Today, i'm going to reveal my vulnerable side. Lucky you.
I've so much to say, but i don't know how to put them in words.
Sometimes, i refrain from speaking too much because i do not want to hurt the people around me and mostly, myself.
I think alot. Way too much, that sometimes it's overwhelming for me.
And when that happens, i get really fucked up and i would either spit out all the vulgarities i know or just sit and cry.
I think it's weak to cry. Nobody likes a crybaby. But to be honest, i cry easily.
Sometimes i think i'm too nice. And for that, there will always be someone who chooses to take advantage of me.
I've always wanted a perfect family. But we all know there isn't such a thing as perfect. They only exist in the world of fiction.
My self esteem isn't that high. So that's probably the reason why i love acting.
At least i'm able to mask the emotions behind the face.
At times, I'd wish i was better looking. Not that there's anything wrong with my looks but there will be a point where every girl would wish to be more attractive.
When i'm sad, i binge alot.

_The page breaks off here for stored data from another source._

(** The scan finds the first offset [j], counted from [next], whose backend
    is alive; it stores the position unless the offset is [0]. *)
Lemma GetNextPeer_scan_find (s : ServerPool) (next : Z) (left k : nat) :
  backends s ≠ [] -> 0 <= next ->
  GetNextPeer_scan s next (next + Z.of_nat k) left =
  match List.find
          (fun j => alive_at s ((Z.to_nat next + j) mod length (backends s)))
          (seq k left) with
  | Some j =>
      let p := ((Z.to_nat next + j) mod length (backends s))%nat in
      ((if (j =? 0)%nat then s else atomic_StoreUint64 s (Z.of_nat p)),
       Ok (Some p))
  | None => (s, Ok None)
  end.
Proof.
  intros Hne Hnext. revert k.
  induction left as [|left IH]; intros k; [reflexivity |].
  cbn [GetNextPeer_scan seq List.find].
  rewrite scan_position, index_of_nat by assumption.
  set (p := ((Z.to_nat next + k) mod length (backends s))%nat).
  destruct (lookup_lt_is_Some_2 (backends s) p (position_in_range s _ Hne))
    as [b Hb].
  unfold alive_at at 1. fold p. rewrite Hb. unfold IsAlive.
  destruct (Alive b) eqn:Ealive.
  - rewrite Nat2Z.id. cbn zeta. fold p.
    destruct k as [|k].
    + rewrite Z.add_0_r, Z.eqb_refl. reflexivity.
    + replace (next + Z.of_nat (S k) =? next) with false
        by (symmetry; apply Z.eqb_neq; lia).
      reflexivity.
  - replace (next + Z.of_nat k + 1) with (next + Z.of_nat (S k)) by lia.
    apply IH.
Qed.

Lemma NextIndex_nonempty (s : ServerPool) :
  backends s ≠ [] ->
  NextIndex s
  = ({| backends := backends s;
        current := (current s + 1) mod uint64_mod |},
     Ok (start_index s)).
Proof.
  intros Hne. pose proof (len_pos s Hne) as Hpos.
  unfold NextIndex, atomic_AddUint64, start_index.
  change (len {| backends := backends s;
                 current := (current s + 1) mod uint64_mod |}) with (len s).
  destruct (Z.eqb_spec (len s) 0); [lia | reflexivity].
Qed.

Lemma NextIndex_empty (s : ServerPool) :
  backends s = [] ->
  NextIndex s
  = ({| backends := backends s;
        current := (current s + 1) mod uint64_mod |},
     Panic divide_error).
Proof.
  intros He. unfold NextIndex, atomic_AddUint64, len. cbn. rewrite He.
  reflexivity.
Qed.

Lemma start_index_range (s : ServerPool) :
  backends s ≠ [] -> 0 <= start_index s < len s.
Proof.
  intros Hne. apply Z.mod_pos_bound, len_pos, Hne.
Qed.

Lemma GetNextPeer_unfold (s : ServerPool) :
  backends s ≠ [] ->
  GetNextPeer s =
  match first_alive_offset s with
  | Some j =>
      ((if (j =? 0)%nat then incremented s
        else atomic_StoreUint64 (incremented s) (Z.of_nat (position_of s j))),
       Ok (Some (position_of s j)))
  | None => (incremented s, Ok None)
  end.
Proof.
  intros Hne. unfold GetNextPeer. rewrite (NextIndex_nonempty s Hne).
  fold (incremented s).
  change (len (incremented s)) with (len s).
  replace (Z.to_nat (len s + start_index s - start_index s))
    with (length (backends s)) by (unfold len; lia).
  pose proof (start_index_range s Hne) as Hr.
  pose proof (GetNextPeer_scan_find (incremented s) (start_index s)
                (length (backends s)) 0 Hne (proj1 Hr)) as H.
  rewrite Z.add_0_r in H. exact H.
Qed.

Lemma find_map {A B} (f : B -> bool) (g : A -> B) (l : list A) :
  List.find f (map g l) = option_map g (List.find (fun a => f (g a)) l).
Proof.
  induction l as [|a l IH]; [reflexivity |].
  cbn. destruct (f (g a)); [reflexivity | exact IH].
Qed.

Lemma find_seq_Some (f : nat -> bool) (a n j : nat) :
  List.find f (seq a n) = Some j ->
  (a <= j < a + n)%nat /\ f j = true /\
  forall j', (a <= j' < j)%nat -> f j' = false.
Proof.
  revert a. induction n as [|n IH]; intros a; cbn; [discriminate |].
  destruct (f a) eqn:Ea.
  - intros [= <-]. repeat split; [lia | lia | assumption | intros; lia].
  - intros H. destruct (IH _ H) as (Hr & Hj & Hbefore).
    repeat split; [lia | lia | assumption |].
    intros j' Hj'. destruct (decide (j' = a)) as [-> | Hne'];
      [assumption | apply Hbefore; lia].
Qed.

Lemma find_seq_None (f : nat -> bool) (a n : nat) :
  List.find f (seq a n) = None ->
  forall j, (a <= j < a + n)%nat -> f j = false.
Proof.
  revert a. induction n as [|n IH]; intros a; cbn; [intros; lia |].
  destruct (f a) eqn:Ea; [discriminate |].
  intros H j Hj. destruct (decide (j = a)) as [-> | Hne'];
    [assumption | apply (IH _ H); lia].
Qed.

Lemma nextLivePeer_spec_offset (s : ServerPool) :
  nextLivePeer_spec s = option_map (position_of s) (first_alive_offset s).
Proof.
  unfold nextLivePeer_spec, rotation. apply find_map.
Qed.

Lemma GetNextPeer_result (s : ServerPool) :
  backends s ≠ [] ->
  snd (GetNextPeer s) = Ok (nextLivePeer_spec s) /\
  backends (fst (GetNextPeer s)) = backends s.
Proof.
  intros Hne. rewrite (GetNextPeer_unfold s Hne), nextLivePeer_spec_offset.
  destruct (first_alive_offset s) as [j|]; cbn; [| done].
  destruct (j =? 0)%nat; done.
Qed.

Lemma nextLivePeer_spec_first (s : ServerPool) :
  first_alive_from s (Z.to_nat (start_index s)) (nextLivePeer_spec s).
Proof.
  rewrite nextLivePeer_spec_offset. unfold first_alive_offset.
  destruct (List.find _ _) as [j|] eqn:E; cbn.
  - apply find_seq_Some in E. destruct E as (Hr & Hj & Hbefore).
    exists j. repeat split; [lia | assumption |].
    intros j' Hj'. apply Hbefore. lia.
  - intros j Hj. apply (find_seq_None _ _ _ E). lia.
Qed.

Lemma no_backend_alive_at (s : ServerPool) (i : nat) :
  no_backend_alive s -> alive_at s i = false.
Proof.
  intros Hdead. unfold alive_at.
  destruct (backends s !! i) as [b|] eqn:E; [| reflexivity].
  apply Hdead. eapply list_elem_of_lookup_2, E.
Qed.

Lemma nextLivePeer_spec_none (s : ServerPool) :
  no_backend_alive s -> nextLivePeer_spec s = None.
Proof.
  intros Hdead. unfold nextLivePeer_spec.
  destruct (List.find _ _) as [p|] eqn:E; [| reflexivity].
  apply find_some in E. destruct E as [_ E].
  rewrite (no_backend_alive_at s p Hdead) in E. discriminate.
Qed.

Thank god for high metabolism.
Speaking of which, maybe a nutella sandwich would please me right now.
I kind of miss leading the single life. Where i am able to do anything i want without having to think twice.
Not that it's bad having someone to love. I don't regret the decisions i've made, it's just that there are so many things to worry about.
Talk is cheap, because anyone can do the talking.
Once bitten, twice shy.
Love is a whore, but i'm trying to embrace it with all my heart.